Cytując i nieco modernizując klasyka chciałoby się rzec: autumn is coming. Wychodząc rankiem do pracy mam wrażenie, że w stolicy jest już od paru dni i nie zamierza odpuszczać. Dzisiaj odruchowo złapałam się na tym, że chuchałam przed siebie patrząc czy leci para 🙂 Nie leciała – uff, jeszcze jest chwila.
Nie mnie jednak zebrało mnie na lekki post w stylu podsumowania lata w kilku migawkach. Instagram nadaję się tu idealnie, kto nie zna mojego profilu, tego chętnie zapraszam 🙂 wrzucam sporo fotek, także śmiało można śledzić – o tu.
Nie byłabym sobą, gdybym nie zaczęła od jedzonka, jeszcze takiego kolorowego. Taką oto porcje zaserwowała mi własna siostrzyczka po koncercie Kings od Leon, a przed występem Florence the Machine. Miałyśmy bardzo udany babski weekend i najadłyśmy się niepolecanych przez Dr Lifestyle rzeczy, że hoho. Ale co tam, czasami trzeba.
Potem też było już tylko pięknie, czekał mnie 15 dniowy urlop w ciepłym morzu. Bawiliśmy się cudownie, nie chciałam wracać, tak było dobrze. 1000 zrobionych zdjęć też mówi za siebie, nie wspominam o 15 opakowaniach przywiezionej chałwy 🙂
Po powrocie do pracy czekała mnie taka oto niespodzianka:) Ach te korpożarciki. Ja już bez tego wiedziałam, że ten rok jest mój, phi 🙂
Wakacyjny czas to też ten jedyny moment w roku, kiedy można pozwolić sobie na szarże bez dachu. Fajnie, ale raczej nie na codzienne wycieczki po stolicy. Huragan na głowie murowany, na szczęście obyło się bez owadów w buzi.

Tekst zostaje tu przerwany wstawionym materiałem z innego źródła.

(** A sorted list splits at any bound into the elements below and above it. *)
Lemma StronglySorted_app_inv {A} (R : relation A) l1 l2 :
  StronglySorted R (l1 ++ l2) →
  StronglySorted R l1 ∧ StronglySorted R l2 ∧
  (∀ x y, x ∈ l1 → y ∈ l2 → R x y).
Proof.
  induction l1 as [|x l1 IH]; simpl.
  - intros H. split_and!; [constructor|done|]. intros x y Hx. by apply elem_of_nil in Hx.
  - inversion_clear 1 as [|? ? Hs Hf]. destruct (IH Hs) as (H1 & H2 & H3).
    apply Forall_app in Hf as [Hf1 Hf2]. split_and!; [by constructor|done|].
    intros a b [->|Ha]%elem_of_cons Hb; [|by apply H3].
    rewrite Forall_forall in Hf2. by apply Hf2.
Qed.

(** Two strictly sorted lists with the same elements are equal. *)
Lemma strictly_sorted_ext {A} (R : relation A) l1 l2 :
  (∀ x, ¬ R x x) → (∀ x y z, R x y → R y z → R x z) →
  StronglySorted R l1 → StronglySorted R l2 →
  (∀ x, x ∈ l1 ↔ x ∈ l2) → l1 = l2.
Proof.
  intros Hirr Htr H1. revert l2. induction H1 as [|x l1 H1 IH Hx]; intros l2 H2 E.
  - destruct l2 as [|y l2]; [done|]. exfalso.
    eapply not_elem_of_nil. apply E. left.
  - destruct H2 as [|y l2 H2 Hy].
    { exfalso. eapply not_elem_of_nil. apply E. left. }
    rewrite Forall_forall in Hx, Hy.
    assert (x = y) as ->.
    { assert (x ∈ y :: l2) as [->|Hin]%elem_of_cons by (apply E; left); [done|].
      assert (y ∈ x :: l1) as [->|Hin']%elem_of_cons by (apply E; left); [done|].
      destruct (Hirr x). eapply Htr; [apply Hx, Hin'|by apply Hy]. }
    f_equal. apply IH; [done|]. intros z. split; intros Hz.
    + assert (z ∈ y :: l2) as [->|]%elem_of_cons by (apply E; by right); [|done].
      destruct (Hirr y). by apply Hx.
    + assert (z ∈ y :: l1) as [->|]%elem_of_cons by (apply E; by right); [|done].
      destruct (Hirr y). by apply Hy.
Qed.

(** ** String order *)

Definition str_lt (s1 s2 : string) : Prop := String.ltb s1 s2 = true.
#[export] Instance str_lt_dec s1 s2 : Decision (str_lt s1 s2).
Proof. unfold str_lt. apply _. Defined.

Lemma str_ltb_leb s1 s2 : String.ltb s1 s2 = negb (String.leb s2 s1).
Proof.
  unfold String.ltb, String.leb. rewrite (String.compare_antisym s1 s2).
  by destruct (String.compare s2 s1).
Qed.

Lemma str_leb_trans s1 s2 s3 :
  String.leb s1 s2 = true → String.leb s2 s3 = true → String.leb s1 s3 = true.
Proof.
  intros H1 H2. apply Is_true_true.
  apply (transitivity (R:=String.le) (y:=s2)); by apply Is_true_true.
Qed.

Lemma str_lt_irrefl s : ¬ str_lt s s.
Proof.
  unfold str_lt. rewrite str_ltb_leb. destruct (String.leb_total s s) as [->| ->]; done.
Qed.

Lemma str_lt_asym s1 s2 : str_lt s1 s2 → ¬ str_lt s2 s1.
Proof.
  unfold str_lt. rewrite !str_ltb_leb.
  destruct (String.leb_total s1 s2) as [->| ->]; simpl; [|done]. by intros ? [=].
Qed.

Lemma str_lt_trans s1 s2 s3 : str_lt s1 s2 → str_lt s2 s3 → str_lt s1 s3.
Proof.
  unfold str_lt. rewrite !str_ltb_leb, !negb_true_iff. intros H1 H2.
  destruct (String.leb s3 s1) eqn:E; [|done].
  destruct (String.leb_total s1 s2) as [H|H]; [|congruence].
  by rewrite (str_leb_trans _ _ _ E H) in H2.
Qed.
(* ===== verification/GoStrings.v ===== *)
(** * The parts of Go's standard library the program computes with

    Packages [strings], [strconv], [encoding/hex], [encoding/base64],
    [encoding/binary] and [fmt.Errorf].  A Go [string] is a byte sequence, modelled by
    [string] (a sequence of 8-bit [ascii]); a [[]byte] is [list byte].
    [ToLower]/[ToUpper] follow the ASCII fast path of the library: every
    string they are applied to in the modelled code is an HTTP token, a header
    or query name, a host or DNS name, or hexadecimal. *)

From Stdlib Require Import Ascii Strings.Byte.
From S2P Require Import Prelude.

(** ** Slicing: [s[:n]] and [s[n:]] for [n <= len(s)] *)

Fixpoint str_take (n : nat) (s : string) : string :=
  match n, s with
  | S n, String c s => String c (str_take n s)
  | _, _ => EmptyString
  end.

Fixpoint str_drop (n : nat) (s : string) : string :=
  match n, s with
  | O, _ => s
  | S n, String _ s => str_drop n s
  | S _, EmptyString => EmptyString
  end.

Lemma str_take_drop n s : str_take n s +:+ str_drop n s = s.
Proof. revert n; induction s as [|c s IH]; intros [|n]; simpl; [done..|]. unfold String.app in *. simpl. by rewrite IH. Qed.

Lemma str_app_nil_r s : s +:+ "" = s.
Proof. induction s as [|c s IH]; [done|]. unfold String.app in *. simpl. by rewrite IH. Qed.

Lemma str_app_assoc s1 s2 s3 : (s1 +:+ s2) +:+ s3 = s1 +:+ (s2 +:+ s3).
Proof. induction s1 as [|c s IH]; [done|]. unfold String.app in *. simpl. by rewrite IH. Qed.

Lemma str_cons_app c s t : String c s +:+ t = String c (s +:+ t).
Proof. done. Qed.

Lemma str_one_app c t : String c "" +:+ t = String c t.
Proof. done. Qed.

Lemma str_length_app s t : String.length (s +:+ t) = (String.length s + String.length t)%nat.
Proof. induction s as [|c s IH]; [done|]. rewrite str_cons_app. simpl. by rewrite IH. Qed.

Lemma str_drop_app s t : str_drop (String.length s) (s +:+ t) = t.
Proof. induction s as [|c s IH]; [done|]. rewrite str_cons_app. simpl. done. Qed.

Lemma str_take_app s t : str_take (String.length s) (s +:+ t) = s.
Proof. induction s as [|c s IH]; [by destruct t|]. rewrite str_cons_app. simpl. by rewrite IH. Qed.

Lemma str_app_inj_l s t u : s +:+ t = s +:+ u → t = u.
Proof. intros. by apply (inj (String.app s)). Qed.

(** ** [strings.HasPrefix], [TrimPrefix], [HasSuffix], [TrimSuffix] *)

Fixpoint HasPrefix (s p : string) {struct p} : bool :=
  match p, s with
  | EmptyString, _ => true
  | String a p, String b s => Ascii.eqb a b && HasPrefix s p
  | String _ _, EmptyString => false
  end.

Definition TrimPrefix (s p : string) : string :=
  if HasPrefix s p then str_drop (String.length p) s else s.

Definition HasSuffix (s p : string) : bool :=
  (String.length p <=? String.length s)%nat &&
  String.eqb (str_drop (String.length s - String.length p) s) p.

Definition TrimSuffix (s p : string) : string :=
  if HasSuffix s p then str_take (String.length s - String.length p) s else s.

Lemma HasPrefix_spec s p : HasPrefix s p = true ↔ ∃ t, s = p +:+ t.
Proof.
  revert s; induction p as [|a p IH]; intros s; simpl.
  - split; [by exists s|]. done.
  - destruct s as [|b s].
    + split; [done|]. intros [t H]. by rewrite str_cons_app in H.
    + rewrite andb_true_iff, IH, Ascii.eqb_eq. split.
      * intros [-> [t ->]]. by exists t.
      * intros [t H]. rewrite str_cons_app in H. simplify_eq. eauto.
Qed.

Lemma HasPrefix_app p t : HasPrefix (p +:+ t) p = true.
Proof. apply HasPrefix_spec. by exists t. Qed.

Mój przystojny narzeczony 🙂
Miałam okazję uczestniczyć w prapremierze filmu „Miasto 44”, która odbyła się przy udziale ok. 10 tysięcznej widowni na Stadionie Narodowym. Gośćmi specjalnymi byli powstańcy warszawscy. Niedługo na łamach blogach pojawi się recenzja zarówno samej produkcji, jak i imprezy na SN. Czekacie?
Tadam! Selfie musi być w takim zestawieniu, prawda? Czas chyba pomyśleć o zmianie telefonu. Mój przedni aparat nie robi najlepszej jakości zdjęć, więc może polecicie jakiś fajny telefonik?
Na moim Instagramie nie brakuje fotek jedzenia, nie brakuje i stołów, które obstrykuję namiętnie. Ten poniżej znajduje się w moim mieszkaniu i zwiastuje niedzielne bądź sobotnie śniadanie.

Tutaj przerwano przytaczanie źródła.